▶ [The problem]:
The entries that follow include a run beginning at the line with "destruct w as [[cfg0" and ending at the line with "(exec (V2.init cfg) w) in"; restate that run word for word and leave the rest out.

Stored items from a collection:
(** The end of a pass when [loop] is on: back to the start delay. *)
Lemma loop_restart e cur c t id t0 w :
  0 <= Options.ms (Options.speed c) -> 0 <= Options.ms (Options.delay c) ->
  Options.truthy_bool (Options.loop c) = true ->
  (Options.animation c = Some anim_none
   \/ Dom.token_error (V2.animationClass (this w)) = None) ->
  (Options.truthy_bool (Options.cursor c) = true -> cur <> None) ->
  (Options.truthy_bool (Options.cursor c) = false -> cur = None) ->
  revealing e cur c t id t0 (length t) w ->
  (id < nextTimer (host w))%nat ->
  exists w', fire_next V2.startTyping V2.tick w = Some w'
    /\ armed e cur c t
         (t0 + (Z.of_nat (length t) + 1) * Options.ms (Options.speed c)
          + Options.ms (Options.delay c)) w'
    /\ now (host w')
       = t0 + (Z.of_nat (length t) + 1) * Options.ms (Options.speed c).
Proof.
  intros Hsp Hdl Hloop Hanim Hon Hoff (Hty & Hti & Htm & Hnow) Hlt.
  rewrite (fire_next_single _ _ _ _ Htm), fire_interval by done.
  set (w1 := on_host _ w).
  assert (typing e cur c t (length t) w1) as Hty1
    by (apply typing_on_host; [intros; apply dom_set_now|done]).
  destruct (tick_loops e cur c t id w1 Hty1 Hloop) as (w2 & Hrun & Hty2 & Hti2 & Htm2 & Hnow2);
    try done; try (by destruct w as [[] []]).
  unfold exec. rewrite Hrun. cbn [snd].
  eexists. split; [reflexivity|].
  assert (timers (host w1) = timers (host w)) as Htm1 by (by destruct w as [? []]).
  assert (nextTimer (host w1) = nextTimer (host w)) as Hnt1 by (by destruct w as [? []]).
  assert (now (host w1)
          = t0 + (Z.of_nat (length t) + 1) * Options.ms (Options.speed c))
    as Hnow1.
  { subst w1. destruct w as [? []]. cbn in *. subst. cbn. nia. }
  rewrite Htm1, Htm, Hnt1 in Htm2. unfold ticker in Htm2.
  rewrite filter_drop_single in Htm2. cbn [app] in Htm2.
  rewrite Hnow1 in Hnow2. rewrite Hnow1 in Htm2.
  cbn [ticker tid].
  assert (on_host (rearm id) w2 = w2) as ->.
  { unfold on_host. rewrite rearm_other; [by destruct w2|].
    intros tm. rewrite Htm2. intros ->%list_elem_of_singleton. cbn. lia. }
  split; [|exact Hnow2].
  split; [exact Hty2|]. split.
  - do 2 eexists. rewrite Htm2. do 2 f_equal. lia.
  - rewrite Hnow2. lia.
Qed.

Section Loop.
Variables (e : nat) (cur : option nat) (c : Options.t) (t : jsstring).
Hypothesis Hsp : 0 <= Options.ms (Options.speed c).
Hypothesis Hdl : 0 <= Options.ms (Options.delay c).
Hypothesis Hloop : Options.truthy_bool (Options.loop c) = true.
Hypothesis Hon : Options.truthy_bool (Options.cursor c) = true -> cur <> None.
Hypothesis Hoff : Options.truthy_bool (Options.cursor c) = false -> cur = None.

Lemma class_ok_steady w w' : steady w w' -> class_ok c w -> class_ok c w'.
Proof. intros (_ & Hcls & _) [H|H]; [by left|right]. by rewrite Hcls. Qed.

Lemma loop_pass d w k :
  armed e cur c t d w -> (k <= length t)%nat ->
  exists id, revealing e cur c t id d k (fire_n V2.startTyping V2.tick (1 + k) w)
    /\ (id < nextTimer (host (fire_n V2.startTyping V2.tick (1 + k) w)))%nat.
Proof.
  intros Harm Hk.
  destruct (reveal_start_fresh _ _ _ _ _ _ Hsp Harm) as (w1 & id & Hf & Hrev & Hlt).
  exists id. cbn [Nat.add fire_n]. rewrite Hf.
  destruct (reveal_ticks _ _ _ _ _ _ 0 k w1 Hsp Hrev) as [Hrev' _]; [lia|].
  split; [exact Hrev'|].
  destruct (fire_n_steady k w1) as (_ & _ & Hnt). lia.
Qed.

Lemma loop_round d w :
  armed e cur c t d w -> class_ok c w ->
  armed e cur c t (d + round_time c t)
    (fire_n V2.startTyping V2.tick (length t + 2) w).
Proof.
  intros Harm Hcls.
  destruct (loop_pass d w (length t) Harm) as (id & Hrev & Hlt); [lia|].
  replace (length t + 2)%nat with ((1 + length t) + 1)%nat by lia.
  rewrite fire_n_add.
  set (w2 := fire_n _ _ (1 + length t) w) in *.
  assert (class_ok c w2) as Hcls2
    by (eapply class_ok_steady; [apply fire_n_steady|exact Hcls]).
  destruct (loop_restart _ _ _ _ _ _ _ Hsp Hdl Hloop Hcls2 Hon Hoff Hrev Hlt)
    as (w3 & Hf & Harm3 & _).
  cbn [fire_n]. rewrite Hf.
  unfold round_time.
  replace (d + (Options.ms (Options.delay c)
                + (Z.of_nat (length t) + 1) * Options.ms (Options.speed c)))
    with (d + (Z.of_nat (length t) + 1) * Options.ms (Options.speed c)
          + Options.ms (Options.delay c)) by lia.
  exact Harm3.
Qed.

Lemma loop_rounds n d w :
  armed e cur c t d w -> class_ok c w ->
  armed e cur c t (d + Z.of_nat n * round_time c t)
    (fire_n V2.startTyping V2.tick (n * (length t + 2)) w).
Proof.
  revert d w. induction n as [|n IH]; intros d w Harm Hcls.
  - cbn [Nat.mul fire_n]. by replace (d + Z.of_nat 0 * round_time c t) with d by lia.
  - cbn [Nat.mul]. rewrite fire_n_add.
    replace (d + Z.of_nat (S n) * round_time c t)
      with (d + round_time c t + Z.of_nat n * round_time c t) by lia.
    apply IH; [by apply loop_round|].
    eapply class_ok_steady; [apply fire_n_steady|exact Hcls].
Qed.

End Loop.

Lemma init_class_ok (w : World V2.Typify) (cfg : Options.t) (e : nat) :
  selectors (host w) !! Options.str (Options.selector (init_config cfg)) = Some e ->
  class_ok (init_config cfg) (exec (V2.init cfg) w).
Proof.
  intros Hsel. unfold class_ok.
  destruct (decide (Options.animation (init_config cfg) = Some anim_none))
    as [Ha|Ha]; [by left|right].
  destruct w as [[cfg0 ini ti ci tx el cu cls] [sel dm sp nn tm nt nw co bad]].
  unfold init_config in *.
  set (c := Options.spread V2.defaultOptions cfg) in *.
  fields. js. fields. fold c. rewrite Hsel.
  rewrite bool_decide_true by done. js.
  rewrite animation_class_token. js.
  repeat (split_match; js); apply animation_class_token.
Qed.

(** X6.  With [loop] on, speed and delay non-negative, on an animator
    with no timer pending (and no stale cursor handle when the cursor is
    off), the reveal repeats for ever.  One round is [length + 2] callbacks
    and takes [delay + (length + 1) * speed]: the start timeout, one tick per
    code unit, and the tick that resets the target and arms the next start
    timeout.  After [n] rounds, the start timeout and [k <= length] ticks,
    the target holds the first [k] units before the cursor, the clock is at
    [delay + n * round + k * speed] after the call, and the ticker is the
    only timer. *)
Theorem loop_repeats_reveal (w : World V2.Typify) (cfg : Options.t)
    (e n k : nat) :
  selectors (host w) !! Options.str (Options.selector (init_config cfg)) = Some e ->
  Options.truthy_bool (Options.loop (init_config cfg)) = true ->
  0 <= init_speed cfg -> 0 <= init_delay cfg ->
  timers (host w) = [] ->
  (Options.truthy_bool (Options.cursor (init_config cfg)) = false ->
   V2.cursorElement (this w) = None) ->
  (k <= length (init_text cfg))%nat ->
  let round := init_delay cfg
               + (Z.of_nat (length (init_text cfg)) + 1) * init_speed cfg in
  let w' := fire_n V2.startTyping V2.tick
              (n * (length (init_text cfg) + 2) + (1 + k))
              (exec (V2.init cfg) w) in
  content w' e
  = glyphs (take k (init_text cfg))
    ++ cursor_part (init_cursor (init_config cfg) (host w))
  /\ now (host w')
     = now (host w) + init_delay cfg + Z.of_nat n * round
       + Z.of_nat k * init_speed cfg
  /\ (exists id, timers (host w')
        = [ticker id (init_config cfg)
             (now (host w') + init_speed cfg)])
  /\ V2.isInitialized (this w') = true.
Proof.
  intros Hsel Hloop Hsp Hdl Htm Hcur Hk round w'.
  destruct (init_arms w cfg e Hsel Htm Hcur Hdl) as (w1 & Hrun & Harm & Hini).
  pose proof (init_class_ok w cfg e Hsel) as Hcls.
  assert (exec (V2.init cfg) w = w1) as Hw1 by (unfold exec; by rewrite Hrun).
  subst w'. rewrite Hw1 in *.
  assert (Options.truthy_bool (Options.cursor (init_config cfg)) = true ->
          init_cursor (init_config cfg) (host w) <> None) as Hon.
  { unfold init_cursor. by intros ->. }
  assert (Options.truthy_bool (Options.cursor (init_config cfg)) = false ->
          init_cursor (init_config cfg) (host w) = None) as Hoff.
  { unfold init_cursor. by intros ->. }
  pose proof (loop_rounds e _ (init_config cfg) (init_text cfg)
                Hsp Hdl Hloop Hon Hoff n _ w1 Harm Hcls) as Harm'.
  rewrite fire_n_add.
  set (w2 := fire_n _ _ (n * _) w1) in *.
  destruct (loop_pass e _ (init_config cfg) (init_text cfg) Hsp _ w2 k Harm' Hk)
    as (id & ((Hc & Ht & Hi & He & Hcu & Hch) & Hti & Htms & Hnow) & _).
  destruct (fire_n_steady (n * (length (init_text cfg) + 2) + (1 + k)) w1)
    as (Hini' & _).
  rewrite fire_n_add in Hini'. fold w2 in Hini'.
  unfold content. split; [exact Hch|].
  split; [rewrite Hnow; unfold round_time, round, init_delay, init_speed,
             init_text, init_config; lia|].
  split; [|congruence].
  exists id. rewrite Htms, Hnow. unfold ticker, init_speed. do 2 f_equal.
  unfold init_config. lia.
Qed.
* * *
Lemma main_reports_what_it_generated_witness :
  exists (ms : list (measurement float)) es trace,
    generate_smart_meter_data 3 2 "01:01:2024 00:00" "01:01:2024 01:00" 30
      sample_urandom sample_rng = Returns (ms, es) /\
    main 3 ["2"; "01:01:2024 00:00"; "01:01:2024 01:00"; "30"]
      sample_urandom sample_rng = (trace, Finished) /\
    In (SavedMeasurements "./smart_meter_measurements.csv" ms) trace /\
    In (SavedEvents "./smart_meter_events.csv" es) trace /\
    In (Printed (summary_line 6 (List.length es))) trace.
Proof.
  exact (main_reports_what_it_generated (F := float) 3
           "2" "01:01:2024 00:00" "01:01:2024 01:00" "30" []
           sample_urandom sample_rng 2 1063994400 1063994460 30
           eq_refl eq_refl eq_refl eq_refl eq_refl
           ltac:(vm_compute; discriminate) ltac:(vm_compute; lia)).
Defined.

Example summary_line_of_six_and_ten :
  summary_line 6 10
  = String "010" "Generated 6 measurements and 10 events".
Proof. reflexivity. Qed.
---
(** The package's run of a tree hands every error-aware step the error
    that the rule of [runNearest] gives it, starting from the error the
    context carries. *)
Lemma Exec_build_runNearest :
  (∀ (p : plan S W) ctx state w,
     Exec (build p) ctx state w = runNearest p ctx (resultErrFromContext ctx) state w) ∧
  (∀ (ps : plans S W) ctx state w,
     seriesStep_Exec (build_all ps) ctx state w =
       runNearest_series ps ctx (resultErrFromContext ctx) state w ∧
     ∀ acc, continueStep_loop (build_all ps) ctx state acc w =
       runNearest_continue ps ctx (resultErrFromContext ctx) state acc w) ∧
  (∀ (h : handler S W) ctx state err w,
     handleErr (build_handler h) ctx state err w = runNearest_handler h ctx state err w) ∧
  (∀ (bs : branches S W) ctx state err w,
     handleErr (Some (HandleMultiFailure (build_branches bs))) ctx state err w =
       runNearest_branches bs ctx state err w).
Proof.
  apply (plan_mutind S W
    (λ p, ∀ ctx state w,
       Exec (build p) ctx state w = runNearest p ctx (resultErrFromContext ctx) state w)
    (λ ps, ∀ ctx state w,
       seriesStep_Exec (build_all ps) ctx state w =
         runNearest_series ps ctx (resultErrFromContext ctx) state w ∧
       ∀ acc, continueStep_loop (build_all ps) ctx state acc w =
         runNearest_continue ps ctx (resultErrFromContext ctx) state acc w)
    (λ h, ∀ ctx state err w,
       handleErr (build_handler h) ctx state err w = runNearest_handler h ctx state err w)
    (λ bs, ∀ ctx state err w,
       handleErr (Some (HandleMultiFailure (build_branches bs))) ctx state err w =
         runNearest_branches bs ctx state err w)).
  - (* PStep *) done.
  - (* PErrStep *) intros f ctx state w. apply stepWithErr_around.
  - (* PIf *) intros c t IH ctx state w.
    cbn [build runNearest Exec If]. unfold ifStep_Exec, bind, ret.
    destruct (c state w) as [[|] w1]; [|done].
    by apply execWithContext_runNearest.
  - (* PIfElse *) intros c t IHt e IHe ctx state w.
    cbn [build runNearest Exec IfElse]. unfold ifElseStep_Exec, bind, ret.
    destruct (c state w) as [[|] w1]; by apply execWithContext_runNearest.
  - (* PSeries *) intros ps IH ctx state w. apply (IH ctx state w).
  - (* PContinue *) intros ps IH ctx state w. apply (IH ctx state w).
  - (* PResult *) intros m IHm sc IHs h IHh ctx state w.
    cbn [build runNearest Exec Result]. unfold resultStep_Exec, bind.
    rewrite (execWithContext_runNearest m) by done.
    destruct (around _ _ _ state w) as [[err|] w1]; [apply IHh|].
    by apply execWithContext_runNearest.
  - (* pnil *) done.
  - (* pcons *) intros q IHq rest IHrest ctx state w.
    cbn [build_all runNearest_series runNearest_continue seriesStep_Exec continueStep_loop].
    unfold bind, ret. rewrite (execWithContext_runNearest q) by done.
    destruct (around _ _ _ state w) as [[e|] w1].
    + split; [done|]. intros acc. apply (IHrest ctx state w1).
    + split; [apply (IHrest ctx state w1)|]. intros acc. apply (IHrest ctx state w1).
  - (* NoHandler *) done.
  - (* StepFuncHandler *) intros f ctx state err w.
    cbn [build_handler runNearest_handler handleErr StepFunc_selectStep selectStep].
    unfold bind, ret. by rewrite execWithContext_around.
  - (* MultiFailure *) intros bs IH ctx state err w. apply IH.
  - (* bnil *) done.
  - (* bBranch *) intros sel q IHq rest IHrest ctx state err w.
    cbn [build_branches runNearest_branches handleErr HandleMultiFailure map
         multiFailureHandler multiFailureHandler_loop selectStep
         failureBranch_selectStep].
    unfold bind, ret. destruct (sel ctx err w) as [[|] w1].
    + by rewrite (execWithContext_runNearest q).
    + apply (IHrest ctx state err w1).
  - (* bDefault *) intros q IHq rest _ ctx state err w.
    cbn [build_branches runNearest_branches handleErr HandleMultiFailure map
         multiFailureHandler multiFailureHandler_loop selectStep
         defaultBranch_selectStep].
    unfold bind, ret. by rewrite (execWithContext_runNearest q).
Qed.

▶ [Exercise output]:
  destruct w as [[cfg0 ini ti ci tx el cu cls] [sel dm sp nn tm nt nw co bad]].
  unfold init_config in *.
  set (c := Options.spread V2.defaultOptions cfg) in *.
  fields. js. fields. fold c. rewrite Hsel.
  rewrite bool_decide_true by done. js.
  rewrite animation_class_token. js.
  repeat (split_match; js); apply animation_class_token.
Qed.

(** X6.  With [loop] on, speed and delay non-negative, on an animator
    with no timer pending (and no stale cursor handle when the cursor is
    off), the reveal repeats for ever.  One round is [length + 2] callbacks
    and takes [delay + (length + 1) * speed]: the start timeout, one tick per
    code unit, and the tick that resets the target and arms the next start
    timeout.  After [n] rounds, the start timeout and [k <= length] ticks,
    the target holds the first [k] units before the cursor, the clock is at
    [delay + n * round + k * speed] after the call, and the ticker is the
    only timer. *)
Theorem loop_repeats_reveal (w : World V2.Typify) (cfg : Options.t)
    (e n k : nat) :
  selectors (host w) !! Options.str (Options.selector (init_config cfg)) = Some e ->
  Options.truthy_bool (Options.loop (init_config cfg)) = true ->
  0 <= init_speed cfg -> 0 <= init_delay cfg ->
  timers (host w) = [] ->
  (Options.truthy_bool (Options.cursor (init_config cfg)) = false ->
   V2.cursorElement (this w) = None) ->
  (k <= length (init_text cfg))%nat ->
  let round := init_delay cfg
               + (Z.of_nat (length (init_text cfg)) + 1) * init_speed cfg in
  let w' := fire_n V2.startTyping V2.tick
              (n * (length (init_text cfg) + 2) + (1 + k))
              (exec (V2.init cfg) w) in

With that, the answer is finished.